The answer must consist of every line in the records that contains the word "JString".

== Records shown ==

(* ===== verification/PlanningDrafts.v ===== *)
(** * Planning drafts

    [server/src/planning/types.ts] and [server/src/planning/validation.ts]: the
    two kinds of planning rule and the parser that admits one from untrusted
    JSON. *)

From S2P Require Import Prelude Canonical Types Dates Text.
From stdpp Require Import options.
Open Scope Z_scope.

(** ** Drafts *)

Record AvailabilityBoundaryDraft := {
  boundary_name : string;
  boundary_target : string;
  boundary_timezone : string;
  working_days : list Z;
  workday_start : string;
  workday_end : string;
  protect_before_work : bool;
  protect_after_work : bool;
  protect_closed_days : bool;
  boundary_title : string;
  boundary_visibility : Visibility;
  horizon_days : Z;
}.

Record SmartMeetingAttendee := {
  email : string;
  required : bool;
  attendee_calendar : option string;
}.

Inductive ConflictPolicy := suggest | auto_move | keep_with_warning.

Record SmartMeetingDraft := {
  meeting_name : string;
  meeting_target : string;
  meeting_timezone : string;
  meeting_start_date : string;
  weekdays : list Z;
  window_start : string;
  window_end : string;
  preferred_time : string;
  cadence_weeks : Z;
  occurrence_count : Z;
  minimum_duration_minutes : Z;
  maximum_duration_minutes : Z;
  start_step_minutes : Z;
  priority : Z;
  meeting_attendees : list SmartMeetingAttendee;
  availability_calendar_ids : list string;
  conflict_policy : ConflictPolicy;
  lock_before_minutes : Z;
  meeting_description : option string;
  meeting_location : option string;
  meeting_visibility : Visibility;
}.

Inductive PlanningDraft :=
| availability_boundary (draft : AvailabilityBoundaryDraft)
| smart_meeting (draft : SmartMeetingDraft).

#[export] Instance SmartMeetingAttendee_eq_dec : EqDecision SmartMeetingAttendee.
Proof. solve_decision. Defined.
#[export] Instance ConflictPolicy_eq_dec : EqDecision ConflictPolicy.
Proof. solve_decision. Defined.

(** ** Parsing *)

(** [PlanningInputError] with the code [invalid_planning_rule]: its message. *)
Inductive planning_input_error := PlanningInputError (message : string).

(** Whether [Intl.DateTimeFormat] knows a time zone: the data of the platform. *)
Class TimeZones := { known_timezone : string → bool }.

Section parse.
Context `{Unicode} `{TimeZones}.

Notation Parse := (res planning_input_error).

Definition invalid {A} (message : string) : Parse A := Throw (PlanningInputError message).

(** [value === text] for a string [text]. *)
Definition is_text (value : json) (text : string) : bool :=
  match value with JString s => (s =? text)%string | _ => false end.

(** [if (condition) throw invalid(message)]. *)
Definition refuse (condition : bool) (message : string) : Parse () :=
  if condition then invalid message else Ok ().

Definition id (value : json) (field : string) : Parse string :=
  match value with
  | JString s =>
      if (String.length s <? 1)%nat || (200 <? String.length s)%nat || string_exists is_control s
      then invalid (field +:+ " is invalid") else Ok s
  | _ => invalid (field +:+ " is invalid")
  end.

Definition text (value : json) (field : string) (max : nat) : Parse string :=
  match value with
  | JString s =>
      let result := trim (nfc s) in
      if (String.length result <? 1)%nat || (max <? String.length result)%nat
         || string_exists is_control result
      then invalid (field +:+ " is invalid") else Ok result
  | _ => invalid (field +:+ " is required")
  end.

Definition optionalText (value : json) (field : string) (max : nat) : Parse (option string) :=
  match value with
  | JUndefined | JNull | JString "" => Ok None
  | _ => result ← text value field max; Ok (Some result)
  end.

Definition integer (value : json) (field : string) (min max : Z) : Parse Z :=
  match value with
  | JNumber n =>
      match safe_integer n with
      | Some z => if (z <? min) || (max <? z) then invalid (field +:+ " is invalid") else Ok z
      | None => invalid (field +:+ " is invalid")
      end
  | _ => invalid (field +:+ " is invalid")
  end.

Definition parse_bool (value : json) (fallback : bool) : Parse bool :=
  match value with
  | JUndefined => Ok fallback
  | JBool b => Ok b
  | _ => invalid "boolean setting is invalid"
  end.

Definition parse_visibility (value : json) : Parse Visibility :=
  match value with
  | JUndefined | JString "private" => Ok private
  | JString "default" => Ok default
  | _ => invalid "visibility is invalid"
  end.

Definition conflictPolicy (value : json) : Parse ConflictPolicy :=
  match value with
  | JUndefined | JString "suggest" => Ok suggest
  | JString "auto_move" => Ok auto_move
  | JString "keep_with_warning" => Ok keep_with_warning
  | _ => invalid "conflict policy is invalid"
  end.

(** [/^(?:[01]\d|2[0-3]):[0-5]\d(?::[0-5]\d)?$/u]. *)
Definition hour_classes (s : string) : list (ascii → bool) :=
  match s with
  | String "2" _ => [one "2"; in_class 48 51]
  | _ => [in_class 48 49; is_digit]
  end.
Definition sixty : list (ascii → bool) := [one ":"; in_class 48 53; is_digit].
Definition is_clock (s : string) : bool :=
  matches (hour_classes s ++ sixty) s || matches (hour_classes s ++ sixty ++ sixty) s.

===

### Final answer
  match value with JString s => (s =? text)%string | _ => false end.
  | JString s =>
  | JString s =>
  | JUndefined | JNull | JString "" => Ok None
  | JUndefined | JString "private" => Ok private
  | JString "default" => Ok default
  | JUndefined | JString "suggest" => Ok suggest
  | JString "auto_move" => Ok auto_move
  | JString "keep_with_warning" => Ok keep_with_warning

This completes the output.